2
Das änderte sich erst, als ich in den folgenden Jahren die psycho-topographischen Reportagen las, die Roth über Wien geschrieben hatte und die zunächst in den Magazinbeilagen der »Zeit« und der FAZ erschienen. Es waren Analysen von Gebäuden und Orten, die bisher Unbekanntes, Verschwiegenes oder Verdrängtes zutage förderten – oder aber Bekanntes in einen größeren und erhellenden Zusammenhang einbetteten. So war etwa Roths Essay über das unterirdische Wien in Wirklichkeit eine Erforschung des kollektiven Unbewussten und der über das Obdachlosenasyl, in dem Hitler als junger Mann einige Jahre verbracht hatte, eine Studie über die Ausgegrenzten der Gesellschaft. Diese Orte waren gebaute Fragmente einer Geschichte von Ungerechtigkeit, Krankheit, Gewalt, Wahnsinn und Tod. Sie lagen auf der Rückseite der schönen Stadt, in ihrem Kellergeschoss, und selbst bekannte Orte wie der Stephansdom und einige der großen Museen ließen sich mit Recht dazuzählen. Als ich 1990 das erste Mal in Wien war, hatte ich dank Roths Literatur gewordener Erkundungen nicht nur den Wunsch, die Hofburg zu sehen, sondern auch den »Narrenturm« mit seiner Sammlung medizinhistorischer Präparate, die dieser Autor so eindringlich beschrieben hatte. Als ich nach langem Suchen die unheimliche Örtlichkeit gefunden hatte, stand ich vor verschlossenen Türen: Die limitierten Öffnungszeiten machten aus dem öffentlichen Ort auf elegante und, wie mir schien, sehr österreichische Weise einen geheimen. Ein Jahr später erschienen Roths literarische Reportagen unter dem Titel »Eine Reise in das Innere von Wien« als Buch. Diese Tür konnte niemals verschlossen werden, und auch die Türen der von Roth beschriebenen Institutionen waren danach nie mehr so zu verschließen, wie sie zuvor verschlossen waren.
3
Erst allmählich begriff ich, dass Roths polemischer »Zeit«-Artikel über Österreich und seine alternative Stadtführung durch Wien Teile eines viel größeren literarisch-gedanklichen Zusammenhangs waren, der in den sieben Bänden des Zyklus »Die Archive des Schweigens« (1980–1991) seine vielgestaltige Form gefunden hatte.

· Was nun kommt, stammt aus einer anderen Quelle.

(** * HashiCorp Vault credential plugins (awx/main/credential_plugins/hashivault.py)

    A shallow embedding of the two backends [kv_backend] and [ssh_backend]
    together with the standard-library functions they call
    ([str] methods, [pathlib.Path.parts], [urllib.parse.urljoin]) and the
    part of [requests] they rely on ([raise_for_status], [json]).

    Python [str] values are represented by [string]; a character is a byte
    of the UTF-8 encoding, so [str.encode()] is the identity.  All the
    separators the code looks for are ASCII, hence searching and splitting
    on bytes agrees with searching and splitting on code points. *)

From Stdlib Require Import ZArith Ascii String List Bool Lia.
From stdpp Require Import gmap strings list.

Set Warnings "-register-all".
#[local] Open Scope Z_scope.
#[local] Arguments String.append !s1 s2 : simpl nomatch.

(** ** Python [str] methods *)

Module Str.

Definition len (s : string) : Z := Z.of_nat (String.length s).

(** [c in s] for a one-character [c]. *)
Fixpoint contains (c : ascii) (s : string) : bool :=
  match s with
  | EmptyString => false
  | String a s' => if Ascii.eqb a c then true else contains c s'
  end.

(** [s.lstrip(c)] for a one-character set. *)
Fixpoint lstrip (c : ascii) (s : string) : string :=
  match s with
  | EmptyString => EmptyString
  | String a s' => if Ascii.eqb a c then lstrip c s' else s
  end.
(** * EclipseGridInspector: geometric queries on a corner-point grid

    A shallow embedding of [common/EclipseGridInspector.cpp] (namespace Dune)
    and the properties of its queries.

    - C++ [int] is a 32-bit two's-complement integer carried by [Z]; every
      arithmetic result is reduced by [Int.wrap].
    - C++ [double] is IEEE-754 binary64, carried by the primitive [float].
    - [std::vector] is a [list]; [operator[]] is unchecked in C++, so a read
      outside the vector is the outcome [undefined_behaviour].
    - exceptions and the sequence of array fetches from the parser are carried
      by the monad [M]. *)

From Stdlib Require Import ZArith List String Bool Lia Floats.
From Stdlib Require Uint63.
Import ListNotations.
Local Open Scope string_scope.
Local Open Scope Z_scope.

(* ================================================================== *)
(** ** Machine integers *)

Module Int.

(** INT_MIN = -2^31 and INT_MAX = 2^31 - 1. *)
Definition min_int : Z := -2147483648.
Definition max_int : Z := 2147483647.

Definition in_range (z : Z) : Prop := min_int <= z <= max_int.

(** Reduction of a mathematical integer to the [int] with the same low 32
    bits. *)
Definition wrap (z : Z) : Z := (z + 2147483648) mod 4294967296 - 2147483648.

Definition add (a b : Z) : Z := wrap (a + b).
Definition sub (a b : Z) : Z := wrap (a - b).
Definition mul (a b : Z) : Z := wrap (a * b).
(** [a / b] on [int] truncates toward zero; the caller rules out [b = 0]. *)
Definition quot (a b : Z) : Z := wrap (Z.quot a b).

(** [int(v.size())] *)
Definition of_size (n : nat) : Z := wrap (Z.of_nat n).

End Int.

#[global] Arguments Int.wrap : simpl never.
Declare Scope int_scope.
#[global] Arguments Int.add (a b)%_int_scope : simpl never.
#[global] Arguments Int.sub (a b)%_int_scope : simpl never.
#[global] Arguments Int.mul (a b)%_int_scope : simpl never.
#[global] Arguments Int.quot (a b)%_int_scope : simpl never.
#[global] Arguments Int.of_size : simpl never.

Delimit Scope int_scope with int.
Infix "+" := Int.add : int_scope.
Infix "-" := Int.sub : int_scope.
Infix "*" := Int.mul : int_scope.
Infix "/" := Int.quot : int_scope.

(* ================================================================== *)
(** ** Doubles *)

Module Double.

(** [DBL_MAX] of <cfloat>. *)
Definition DBL_MAX : float := 0x1.fffffffffffffp+1023%float.

(** [(double) n] for an [int] n: exact, every 32-bit integer is a double. *)
Definition of_int (n : Z) : float :=
  if n <? 0 then (- PrimFloat.of_uint63 (Uint63.of_Z (- n)))%float
  else PrimFloat.of_uint63 (Uint63.of_Z n).

(** The integer [std::floor] yields, when its argument is a number. *)
Definition floor (x : float) : option Z :=
  match Prim2SF x with
  | S754_zero _ => Some 0
  | S754_finite s m e =>
      let v := if s then Z.neg m else Z.pos m in
      Some (if 0 <=? e then v * 2 ^ e else v / 2 ^ (- e))
  | S754_infinity _ | S754_nan => None
  end.

(** A number, as opposed to an infinity or a NaN. *)
Definition finite (x : float) : bool :=
  match Prim2SF x with
  | S754_zero _ | S754_finite _ _ _ => true
  | S754_infinity _ | S754_nan => false
  end.

Definition not_nan (x : float) : bool :=
  match Prim2SF x with
  | S754_nan => false
  | _ => true
  end.

End Double.

(* ================================================================== *)
(** ** Exceptions, and the monad of the queries *)

Inductive exn : Type :=
| THROW (msg : string)            (* the THROW macro of the error handling *)
| runtime_error (msg : string)    (* throw std::runtime_error(msg) *)
| field_not_found (keyword : string) (* the parser has no such field *)
| undefined_behaviour.            (* a read outside a vector, a division of
                                     an int by 0, an unrepresentable cast *)

(** The fields fetched from the parser so far, oldest first. *)
Definition trace : Type := list string.

Definition M (A : Type) : Type := trace -> (exn + A) * trace.

Definition ret {A : Type} (a : A) : M A := fun t => (inr a, t).
Definition throw {A : Type} (e : exn) : M A := fun t => (inl e, t).
Definition bind {A B : Type} (m : M A) (f : A -> M B) : M B :=
  fun t =>
    match m t with
    | (inl e, t') => (inl e, t')
    | (inr a, t') => f a t'
    end.

Notation "x <- m ;; k" := (bind m (fun x => k))
  (at level 61, m at next level, right associativity).
Notation "m ;;; k" := (bind m (fun _ => k))
  (at level 61, right associativity).

(** A query run from the empty trace. *)
Definition run {A : Type} (m : M A) : (exn + A) * trace := m [].

(** [v[ix]] on a [std::vector]. *)
Definition vec_at {A : Type} (v : list A) (ix : Z) : M A :=
  if ix <? 0 then throw undefined_behaviour
  else match nth_error v (Z.to_nat ix) with
       | Some a => ret a
       | None => throw undefined_behaviour
       end.

(** [int(std::floor(x))]: the cast is undefined for a value that is not an
    [int]. *)
Definition int_of_floor (x : float) : M Z :=
  match Double.floor x with
  | Some z => if (Int.min_int <=? z) && (z <=? Int.max_int) then ret z
              else throw undefined_behaviour
  | None => throw undefined_behaviour
  end.

(** [a / b] on [int]. *)
Definition int_div (a b : Z) : M Z :=
  if b =? 0 then throw undefined_behaviour else ret (a / b)%int.

(* ================================================================== *)
(** ** The parser (EclipseGridParser.hpp, SpecialEclipseFields.hpp) *)

(** Modelled from the spec: the structured SPECGRID record of
    SpecialEclipseFields.hpp, of which only the 3-integer [dimensions] field
    is used. *)
Record SPECGRID : Type := { dimensions : Z * Z * Z }.

(** Modelled from the spec: the data source EclipseGridParser, which gives
    named fields: sequences of int, sequences of double, and the SPECGRID
    record. *)
Record EclipseGridParser : Type := {
  integer_field_map : string -> option (list Z);
  floating_field_map : string -> option (list float);
  specgrid_field : option SPECGRID
}.

Definition is_some {A : Type} (o : option A) : bool :=
  match o with Some _ => true | None => false end.

Definition hasField (p : EclipseGridParser) (keyword : string) : bool :=
  is_some (integer_field_map p keyword)
  || is_some (floating_field_map p keyword)
  || ((keyword =? "SPECGRID")%string && is_some (specgrid_field p)).

Definition hasFields (p : EclipseGridParser) (keywords : list string) : bool :=
  forallb (hasField p) keywords.

Definition getIntegerValue (p : EclipseGridParser) (keyword : string)
  : M (list Z) :=
  fun t =>
    match integer_field_map p keyword with
    | Some v => (inr v, (t ++ [keyword])%list)
    | None => (inl (field_not_found keyword), (t ++ [keyword])%list)
    end.

Definition getFloatingPointValue (p : EclipseGridParser) (keyword : string)
  : M (list float) :=
  fun t =>
    match floating_field_map p keyword with
    | Some v => (inr v, (t ++ [keyword])%list)
    | None => (inl (field_not_found keyword), (t ++ [keyword])%list)
    end.

Definition getSPECGRID (p : EclipseGridParser) : M SPECGRID :=
  fun t =>
    match specgrid_field p with
    | Some s => (inr s, (t ++ ["SPECGRID"])%list)
    | None => (inl (field_not_found "SPECGRID"), (t ++ ["SPECGRID"])%list)
    end.

(* ================================================================== *)
(** ** class EclipseGridInspector *)

(** [boost::array<int, 3>] *)
Record int3 : Type := mk_int3 { idx0 : Z; idx1 : Z; idx2 : Z }.

(** The data members. *)
Record Inspector : Type := {
  parser_ : EclipseGridParser;
  logical_gridsize_ : int3
}.

(** The constructor. *)
Definition EclipseGridInspector (parser : EclipseGridParser) : M Inspector :=
  if negb (hasFields parser ["COORD"; "ZCORN"]) then
    throw (THROW "Needed field is missing in file")
  else if hasField parser "SPECGRID" then
    sgr <- getSPECGRID parser ;;
    let '(d0, d1, d2) := dimensions sgr in
    ret {| parser_ := parser; logical_gridsize_ := mk_int3 d0 d1 d2 |}
  else if hasField parser "DIMENS" then
    dim <- getIntegerValue parser "DIMENS" ;;
    d0 <- vec_at dim 0 ;;
    d1 <- vec_at dim 1 ;;
    d2 <- vec_at dim 2 ;;
    ret {| parser_ := parser; logical_gridsize_ := mk_int3 d0 d1 d2 |}
  else
    throw (THROW "Found neither SPECGRID nor DIMENS in file. At least one is needed.").

Section Queries.

Variable g : Inspector.

(** [logical_gridsize_[0]], [logical_gridsize_[1]], [logical_gridsize_[2]]. *)
Let nx : Z := idx0 (logical_gridsize_ g).
Let ny : Z := idx1 (logical_gridsize_ g).
Let nz : Z := idx2 (logical_gridsize_ g).

Definition checkLogicalCoords (i j k : Z) : M unit :=
  if (i <? 0) || (i >=? nx) then
    throw (runtime_error "First coordinate out of bounds")
  else if (j <? 0) || (j >=? ny) then
    throw (runtime_error "Second coordinate out of bounds")
  else if (k <? 0) || (k >=? nz) then
    throw (runtime_error "Third coordinate out of bounds")
  else ret tt.

Definition gridSize : int3 := mk_int3 nx ny nz.

(** The eight ZCORN values of cell (i, j, k), as a [boost::array<double, 8>]. *)
Definition cellZvals (i j k : Z) : M (list float) :=
  z <- getFloatingPointValue (parser_ g) "ZCORN" ;;
  let num_cells := (nx * ny * nz)%int in
  if negb ((8 * num_cells)%int =? Int.of_size (List.length z)) then
    throw (runtime_error "Wrong size of ZCORN field")
  else
    let delta0 := 1 in
    let delta1 := (2 * nx)%int in
    let delta2 := (4 * nx * ny)%int in
    let ix := (2 * (i * delta0 + j * delta1 + k * delta2))%int in
    c0 <- vec_at z ix ;;
    c1 <- vec_at z (ix + delta0)%int ;;
    c2 <- vec_at z (ix + delta1)%int ;;
    c3 <- vec_at z (ix + delta1 + delta0)%int ;;
    c4 <- vec_at z (ix + delta2)%int ;;
    c5 <- vec_at z (ix + delta2 + delta0)%int ;;
    c6 <- vec_at z (ix + delta2 + delta1)%int ;;
    c7 <- vec_at z (ix + delta2 + delta1 + delta0)%int ;;
    ret [c0; c1; c2; c3; c4; c5; c6; c7].

(** [cellz[n]] on a [boost::array<double, 8>]. *)
Definition arr (cellz : list float) (n : nat) : float := nth n cellz 0%float.

(** The dips of cell (i, j, k): x-dip first, y-dip second.  The call
    [flush(std::cout)] between the two lengths writes nothing and is not
    modelled. *)
Definition cellDips (i j k : Z) : M (float * float) :=
  checkLogicalCoords i j k ;;;
  pillc <- getFloatingPointValue (parser_ g) "COORD" ;;
  let num_pillars := ((nx + 1) * (ny + 1))%int in
  if negb ((6 * num_pillars)%int =? Int.of_size (List.length pillc)) then
    throw (runtime_error "Wrong size of COORD field.")
  else
  z <- getFloatingPointValue (parser_ g) "ZCORN" ;;
  let num_cells := (nx * ny * nz)%int in
  if negb ((8 * num_cells)%int =? Int.of_size (List.length z)) then
    throw (runtime_error "Wrong size of ZCORN field")
  else
  cellz <- cellZvals i j k ;;
  let numxpill := (nx + 1)%int in
  let pix := (i + j * numxpill)%int in
  xhi <- vec_at pillc (6 * (pix + 1))%int ;;
  xlo <- vec_at pillc (6 * pix)%int ;;
  let cell_xlength := (xhi - xlo)%float in
  let xrise0 := ((arr cellz 1 - arr cellz 0) / cell_xlength)%float in
  let xrise1 := ((arr cellz 3 - arr cellz 2) / cell_xlength)%float in
  let xrise2 := ((arr cellz 5 - arr cellz 4) / cell_xlength)%float in
  let xrise3 := ((arr cellz 7 - arr cellz 6) / cell_xlength)%float in
  yhi <- vec_at pillc (6 * (pix + numxpill) + 1)%int ;;
  ylo <- vec_at pillc (6 * pix + 1)%int ;;
  let cell_ylength := (yhi - ylo)%float in
  let yrise0 := ((arr cellz 2 - arr cellz 0) / cell_ylength)%float in
  let yrise1 := ((arr cellz 3 - arr cellz 1) / cell_ylength)%float in
  let yrise2 := ((arr cellz 6 - arr cellz 4) / cell_ylength)%float in
  let yrise3 := ((arr cellz 7 - arr cellz 5) / cell_ylength)%float in
  ret (((xrise0 + xrise1 + xrise2 + xrise3) / 4)%float,
       ((yrise0 + yrise1 + yrise2 + yrise3) / 4)%float).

Die Jahre des Nationalsozialismus in Österreich erschienen darin nicht als klassische Geschichtsschreibung, sondern in Form sehr unterschiedlicher literarischer Texte, denen drei Bände mit Materialien – protokollierte Erinnerungen, Dokumente, Fotografien – zur Seite standen. Es war ein Buch der Opfer in sieben Teilen, errichtet auf dem Fundament einer verdrängten Geschichte. Aber es ging, spürte ich beim Lesen immer deutlicher, nicht nur um Österreich und auch nicht nur um den Nationalsozialismus, es ging um einen dunklen Kern im Wesen der Menschen, den dieser Autor – Sohn eines Arztes, zehn Semester Medizinstudium – mit Akribie und Forschungsdrang herauszupräparieren versuchte.
4
Es war nie leicht, Gerhard Roth in der Südsteiermark zu finden. Das kleine Anwesen versteckt sich in ihren sanften Hügeln, die durch ein Gewirr von schmalen Straßen erschlossen werden. Wer es geschafft hatte, durfte Platz nehmen am großen Holztisch unter dem Nussbaum. Die Kater Aleph und Pinocchio erschienen – trotz ihrer Namen keineswegs aus der Welt der Literatur zugelaufen, sondern aus der Nachbarschaft – und erinnerten sofort an die Bedeutung der »Tierheit«, an deren Geschichte Roth in allen seinen Büchern geschrieben hat. Man hörte das beruhigende Läuten von Kuhglocken, das Krähen eines Hahns, das Rauschen des Windes – die Geräusche der Stille. Nur gelegentlich wurde diese Stille – für den lärmempfindlichen Autor die schönste Musik – unterbrochen von einer Detonation im wenige Kilometer entfernten Steinbruch, der mit seinen stufenförmigen Terrassierungen wie die Dante’sche Hölle erscheint, die Hölle im Paradies. Nachts ist man in dieser Gegend den Sternen näher als in Frankfurt, aber dafür ist die Dunkelheit auch dichter, und der Rand der Welt scheint nah wie das Grenzgebirge zu Slowenien.